Re: Multiple joblogs being created for some jobs -- MIDRANGE-L

On 15-Aug-2014 14:58 -0500, Steinmetz, Paul wrote:

After more research, I found this problem is NOT always occurring
for this job.

If a specific job and conditions can be noted, for which the problem is consistently reproduced, then a Job Trace is a good place to continue with a review of the issue. IIRC the message identifier appears as trace data [trace data vs merely trace flow must be included in the trace request] when the QMHSNMSG [I think that is the correct OS pgm] performs the work of sending a program message that would count against the overall number of messages sent in the job. The trace would also reveal any use of Display Job Log (DSPJOBLOG) [or any indirect method effecting the QMHJLOG program being invoked as well].

Also found the source for the 3rd party vendor's program.
The job does send many messages to programs message q.
I believe these messages are filling up the program message, which
result in the job message q filling, which sometimes results is a
CPI2417, but not always.
The job log is not full, but job message.
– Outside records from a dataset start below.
Inductive Req :=
(* PgControl *)
| HasPostmaster
| PostmasterStateReq
| Start
| IsInRecovery
| VerifyPromotionSafe
| Promote (sync_standby_names : bytes)
| Demote (leader_addr : SocketAddr) (terms : FollowTerms)
| SetReadonly (readonly : bool)
| SetReadonlyBudgeted (readonly : bool)
| GetReportableLsn
| SystemIdentifier
| ProbeRoleAndReadonly
| TerminateClientBackends
| GetReplicationStats
| SetSyncStandbyNames (names : bytes)
| CreateReplicationSlot (node_id : NodeId)
| DropReplicationSlot (node_id : NodeId)
| ListPhysicalReplicationSlots
| LevelClientFence (wanted : WantedClientFence) (cluster_id : bytes)
(* the lease, under its lock *)
| LeaseNow
| PromotionAnchor                          (* promotion_anchor, now *)
| ReadLease                                (* is_valid, failover_anchor, now *)
| SpendFailoverAnchor (seen : option Instant)
(* the shared cluster state and the WAL book, under theirs *)
| VoterIds
| LsnCatchupThreshold
| ReadWalPositions
| RecordWalPosition (node : NodeId) (lsn : Z) (at_ : Instant).
Definition Answer (q : Req) : Type :=
  match q with
  | HasPostmaster => bool
  | PostmasterStateReq => result PgError PostmasterState
  | Start | Promote _ | Demote _ _ | SetReadonly _ | LevelClientFence _ _ => result PgError ()
  | IsInRecovery => result PgError bool
  | VerifyPromotionSafe => result PgError Z
  | SetReadonlyBudgeted _ | SetSyncStandbyNames _ | CreateReplicationSlot _
  | DropReplicationSlot _ => option (result PgError ())
  | GetReportableLsn | TerminateClientBackends => option (result PgError bytes)
  | SystemIdentifier => result PgError (option Z)
  | ProbeRoleAndReadonly => option (result PgError Session.PgWriteState)
  | GetReplicationStats => option (result PgError (list ReplicationStat))
  | ListPhysicalReplicationSlots => option (result PgError (gset bytes))
  | LeaseNow => Instant
  | PromotionAnchor => Instant * Instant
  | ReadLease => bool * option Instant * Instant
  | SpendFailoverAnchor _ | RecordWalPosition _ _ _ => ()
  | VoterIds => gset NodeId
  | LsnCatchupThreshold => Z
  | ReadWalPositions => Wal.WalPositions
  end.
Abbreviation io := (prog Answer).
Abbreviation ask := (@Effects.ask Req Answer).

(** ** Promote and follow *)
Module Follow.

Definition observe_pg_primary : io (option bool) :=
  let* r := ask IsInRecovery in
  Ret (match r with Ok false => Some true | Ok true => Some false | Err _ => None end).

Definition promote_local_postgres (node_id : NodeId) : io (option bool) :=
  let* observed := observe_pg_primary in
  if bool_decide (observed = Some true) then Ret observed
  else if bool_decide (observed = None) then Ret observed
  else
    let* safe := ask VerifyPromotionSafe in
    match safe with
    | Err _ => Ret observed
    | Ok _ =>
        let* (anchor, now) := ask PromotionAnchor in
        match promotion_lease_holddown (Some anchor) now DEFAULT_LEASE_DURATION with
        | Some _ => Ret observed
        | None =>
            let* voters := ask VoterIds in
            let* r := ask (Promote (sync_standby_list (peer_voter_names voters node_id))) in
            Ret (match r with Ok _ => Some true | Err _ => observed end)
        end
    end.

Definition should_fence_before_demote (has_postmaster : bool) (in_recovery : option bool) : bool :=
  has_postmaster && negb (bool_decide (in_recovery = Some true)).

Definition leaves_stopped_standby (awaits_rejoin has_postmaster : bool) : bool :=
  awaits_rejoin && negb has_postmaster.

Definition demote_to_leader (leader_addr : SocketAddr) (awaits_rejoin : bool) (terms : FollowTerms)
    : io () :=
  let* has_postmaster := ask HasPostmaster in
  if leaves_stopped_standby awaits_rejoin has_postmaster then Ret tt
  else
    let* has_postmaster := ask HasPostmaster in
    let* recovery := ask IsInRecovery in
    let demote := let* _ := ask (Demote leader_addr terms) in Ret tt in
    if should_fence_before_demote has_postmaster (result_ok recovery) then
      let* r := ask (SetReadonly true) in
      match r with
      | Err _ => Ret tt
      | Ok _ => let* _ := ask TerminateClientBackends in demote
      end
    else demote.

End Follow.

(** ** What a pass decides from *)
Inductive Naming := Settled | Due | Misnamed.
#[global] Instance Naming_eq_dec : EqDecision Naming.
Proof. solve_decision. Defined.

Inductive Role :=
| NoLeader
| Leader
| Follower (leader : NodeId) (pg_addr mgmt_addr : option SocketAddr).
#[global] Instance Role_eq_dec : EqDecision Role.
Proof. solve_decision. Defined.

(** [ClientFenceConfig]. *)
Record ClientFenceConfig := ClientFenceConfig_ {
  config_roles : list bytes;
  config_cluster_id : bytes;
  config_awaits : option bytes;
}.

Definition derive (state : ClusterState) (config : ClientFenceConfig) : WantedClientFence :=
  let holds :=
    (cutover_authority_projection (cutover state) (config_cluster_id config)
       (config_awaits config)).1 in
  let roles :=
    if bool_decide (fenced_app_roles (cutover state) = []) then config_roles config
    else fenced_app_roles (cutover state) in
  WantedClientFence_ (negb holds) (phase (cutover state)) roles.

Definition needs_reconcile (w : WantedClientFence) : bool :=
  bool_decide (wanted_phase w ≠ Idle) ||
  (wanted_fenced w && negb (bool_decide (wanted_roles w = []))).

Definition read_naming (state : ClusterState) (config : ClientFenceConfig) : Naming :=
  let admitted := required_feature_level (NameCluster [] None) <=? feature_level state in
  if match ClusterState.cluster_id (cutover state) with
     | Some named => bool_decide (named ≠ config_cluster_id config)
     | None => false
     end
  then Misnamed
  else if admitted && Cutover.needs_naming (cutover state) (config_cluster_id config)
                        (config_awaits config)
  then Due
  else Settled.

Record View := View_ {
  role : Role;
  has_quorum : bool;
  raft_voters : list NodeId;
  voters : gset NodeId;
  members : gset NodeId;
  view_terms : FollowTerms;
  view_upgrade : PgUpgradeState;
  lineage_unrecorded : bool;
  naming : Naming;
  term : Z;
  primary_opened : bool;
  committed_sync : option bool;
  client_fence : WantedClientFence;
}.

Definition read_view (node_id : NodeId) (m : MetricsView) (state : ClusterState)
    (config : ClientFenceConfig) : View :=
  let leader := current_leader m in
  let quorum :=
    has_quorum_decision (bool_decide (leader = Some node_id)) (bool_decide (is_Some leader))
      (length (membership_voters m)) (millis_since_quorum_ack m) in
  let role :=
    match leader with
    | None => NoLeader
    | Some id =>
        if id =? node_id then Leader
        else Follower id (pg_addr <$> nodes state !! id) (mgmt_addr <$> nodes state !! id)
    end in
  View_ role quorum (membership_voters m) (voter_ids state) (dom (nodes state))
    (follow_terms state) (pg_upgrade state)
    (match lineage_term (follow_terms state) with Committed None => true | _ => false end)
    (read_naming state config) (current_term m) (routes_to_leader state (current_term m))
    (sync_replication_active state) (derive state config).

Definition is_leader (v : View) : bool := bool_decide (role v = Leader).

Inductive WriteGate := Open | Opening | GateUnknown.
#[global] Instance WriteGate_eq_dec : EqDecision WriteGate.
Proof. solve_decision. Defined.

Inductive Effect :=
| CommitSyncMode (active : bool)
| CommitLineage (id : Z)
| NameClusterEffect
| PrimaryOpenedEffect (term : Z)
| ReportLsn (lsn : Z) (to : SocketAddr)
| YieldTo (target : NodeId).

Record Outcome := Outcome_ { died : bool; running : bool; opening : bool; effects : list Effect }.
Definition outcome_default : Outcome := Outcome_ false false false [].

Definition push (e : Effect) (out : Outcome) : Outcome :=
  Outcome_ (died out) (running out) (opening out) (effects out ++ [e]).
Definition propose (v : View) (e : Effect) (out : Outcome) : Outcome :=
  if has_quorum v then push e out else out.

(** ** The LSN cadence *)
Definition PROBE_INTERVAL : Duration := 1000 * ms.
Definition LSN_HEARTBEAT : Duration := 5 * secs.

Record LsnCadence := LsnCadence_ {
  probed_at : option Instant;
  reported : option (Z * SocketAddr);
  reported_at : option Instant;
}.

(** [Option::is_none_or(|at| now.duration_since(at) >= d)]. *)
Definition none_or_elapsed (at_ : option Instant) (now : Instant) (d : Duration) : bool :=
  match at_ with None => true | Some t => d <=? saturating_duration_since now t end.

Definition probe_due (c : LsnCadence) (now : Instant) : LsnCadence * bool :=
  let due := none_or_elapsed (probed_at c) now PROBE_INTERVAL in
  (if due then LsnCadence_ (Some now) (reported c) (reported_at c) else c, due).

Definition report_due (c : LsnCadence) (lsn : Z) (to : SocketAddr) (now : Instant) : bool :=
  bool_decide (reported c ≠ Some (lsn, to)) || none_or_elapsed (reported_at c) now LSN_HEARTBEAT.

Definition set_reported (c : LsnCadence) (lsn : Z) (to : SocketAddr) (now : Instant) : LsnCadence :=
  LsnCadence_ (probed_at c) (Some (lsn, to)) (Some now).

(** ** The pass *)

(** The reconciler: its configuration, and its memory between passes. *)
Record Config := Config_ {
  self : NodeId;
  self_pg_addr : SocketAddr;
  fence_config : ClientFenceConfig;
  disconnect_timeout : Duration;
}.

Record Memory := Memory_ {
  replicas : Replicas;
  watchdog : Watchdog.PromotionWatchdog;
  lsn_cadence : LsnCadence;
}.

Definition set_replicas (r : Replicas) (m : Memory) : Memory :=
  Memory_ r (watchdog m) (lsn_cadence m).
Definition set_lsn (c : LsnCadence) (m : Memory) : Memory :=
  Memory_ (replicas m) (watchdog m) c.

Section Pass.
Context (cfg : Config).

(** The yield candidates: one read of the book for the position, one for the test. *)
Fixpoint yield_candidates (ids : list NodeId) (threshold : Z) (now : Instant)
    : io (list Watchdog.YieldCandidate) :=
  match ids with
  | [] => Ret []
  | id :: rest =>
      let* book := ask ReadWalPositions in
      let* book' := ask ReadWalPositions in
      let* cs := yield_candidates rest threshold now in
      Ret (Watchdog.YieldCandidate_ id (default 0 (Wal.fresh book id now))
             (Wal.caught_up book' id threshold now) :: cs)
  end.

Definition watch_leadership (v : View) (pg_primary : option bool) (now : Instant)
    (mem : Memory) (out : Outcome) : io (Memory * Outcome) :=
  let '(wd, verdict) :=
    Watchdog.observe (watchdog mem) (Watchdog.LeadershipObservation_ (is_leader v) pg_primary) now in
  let mem := Memory_ (replicas mem) wd (lsn_cadence mem) in
  if bool_decide (verdict ≠ Watchdog.Yield) then Ret (mem, out)
  else
    let* threshold := ask LsnCatchupThreshold in
    let* candidates := yield_candidates (filter (λ id, id ≠ self cfg) (raft_voters v)) threshold now in
    Ret (mem, match Watchdog.choose_yield_target candidates with
              | None => out
              | Some target => push (YieldTo target) out
              end).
Presumably that means to suggest that "The job log is not full, but the Job Message Queue is full.

Distinguishing the JobLog from the Job Message Queue (JMQ) is important in that scenario; the joblog being viewed as what is either the data spooled or directed to an output file, after the effects of Log-Level (LOG) filtering, and the JMQ as the unfiltered\comprehensive information regarding _all messaging for the job_ [since the last time the JMQ was cleared for re-use or wrapping]. The joblog could appear almost completely empty, even while the JMQ has reached its capacity; though one would hope that /something/ would appear in the spooled joblog to help one to identify what had caused the JMQ to become full. Thus the joblog could never be /full/, but the output device\file into which the /joblog/ is written can be /full/.

Because the recovery text for CPI2417 suggests that one might be able to infer the origin by reviewing "the messages in the job message queue to determine if there is a problem", but because the /user/ really only has access to the Job Log vs the referenced Job Message Queue, a possible Design Change Request (DCR) idea is to ask that when the OS decides to send the msg CPI2417, that the output device for the joblog should always include additionally, a "message" detailing an effective /map/ of the JMQ; perhaps some counts\statistics provided that might assist one to visualize the origin for a "full" condition being diagnosed. Or perhaps by some other means, one could request that an effective /formatted dump/ of the JMQ be produced when that condition is diagnosed; a /dump/ in that case, meaning something that can be comprehended by someone other than a programmer of the OS. As a message, the CPI2417 itself might serve to provide additional details that might help one to infer the origin beyond simply what is found in the joblog output effected per the *PRTWRAP.

This job also sends to a dtaq.
If the other job on the system that reads this dataq is not running,
the dataq also fills up.
<ed: Job> S001NITE19 <ed: Usr> trp1
message - Storage limit exceeded for data queue PTMDTAQ001.

Presumably that is a reflection of the msg CPF950A "Storage limit exceeded for data queue &1 in &2.", with an origin from a request to call the Send Data Queue (QSNDDTAQ) API which could have been sent as a message or provided as feedback via a[n effective] return code.

Without the actual spooled joblog to show some context of the failure, the above comment is merely speculation.

However, I'm not sure if the filling of the dataq is related.

If the requester adding data queue entries does not temper the work\messages being added to the data queue, in response to the "queue full" failure condition, as an attempt to allow the /other job/ an opportunity to decrease the total number of messages on the DtaQ [i.e. to allow the dequeing job to decrement the count of messages from the DtaQ], then the filling of the JMQ might easily be a side effect only on occasions whereby the data queue was allowed to reach that storage limit.

My next question is does a job have more than one message q, one for
the joblog and one for program messages?

Each job has only one Job Message Queue object that is comprised of, is a composite of, all messages sent to any of the program message queues; the External (*EXT) program message queue being effectively active until the EOJ, and while the job is active there may be many inactive program message queues plus every program on the stack at any one moment is an active program message queue [that may be devoid of any messages]. For an ILE program, probably acceptable to substitute /procedure/ for /program/, because in many ways, they are synonymous for how messages are sent and received [via call stack entries].

<<SNIP ZASNMS subroutine calling Y2SNMGC>>

Presumably the called program effects an invocation of the Send Program Message (QMHSNDPM) API; directly contributing to the total number of messages in the JMQ, and to the specific [active] program message queue [possibly *EXTernal, or even itself] to which the message(s) would get sent.